• [Work instructions]: Everything from the line that contains "split; [by intros x c <-|]. split." to the end of the listing below, both ends included, is to be transcribed word for word, and nothing else.

• [Records shown]:
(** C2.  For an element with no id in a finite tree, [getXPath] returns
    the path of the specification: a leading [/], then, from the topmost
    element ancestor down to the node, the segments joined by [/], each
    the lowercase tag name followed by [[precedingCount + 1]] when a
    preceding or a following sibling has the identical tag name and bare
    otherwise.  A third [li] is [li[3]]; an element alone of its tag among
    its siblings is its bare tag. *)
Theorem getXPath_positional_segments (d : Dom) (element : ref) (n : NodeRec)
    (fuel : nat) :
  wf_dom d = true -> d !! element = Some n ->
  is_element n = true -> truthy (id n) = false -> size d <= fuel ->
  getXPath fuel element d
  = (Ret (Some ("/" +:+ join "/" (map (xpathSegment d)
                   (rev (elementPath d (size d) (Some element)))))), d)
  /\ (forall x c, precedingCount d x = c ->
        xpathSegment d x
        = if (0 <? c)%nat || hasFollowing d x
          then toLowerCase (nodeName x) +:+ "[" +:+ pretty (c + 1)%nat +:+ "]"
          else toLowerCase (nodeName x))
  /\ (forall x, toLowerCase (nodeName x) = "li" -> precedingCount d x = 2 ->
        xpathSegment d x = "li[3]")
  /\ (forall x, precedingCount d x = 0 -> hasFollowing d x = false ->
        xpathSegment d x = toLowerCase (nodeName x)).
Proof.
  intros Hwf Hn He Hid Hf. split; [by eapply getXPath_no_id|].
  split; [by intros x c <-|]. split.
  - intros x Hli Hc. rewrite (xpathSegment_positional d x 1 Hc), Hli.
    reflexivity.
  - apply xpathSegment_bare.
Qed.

• [Solution for this task]:
  split; [by intros x c <-|]. split.
  - intros x Hli Hc. rewrite (xpathSegment_positional d x 1 Hc), Hli.
    reflexivity.
  - apply xpathSegment_bare.
Qed.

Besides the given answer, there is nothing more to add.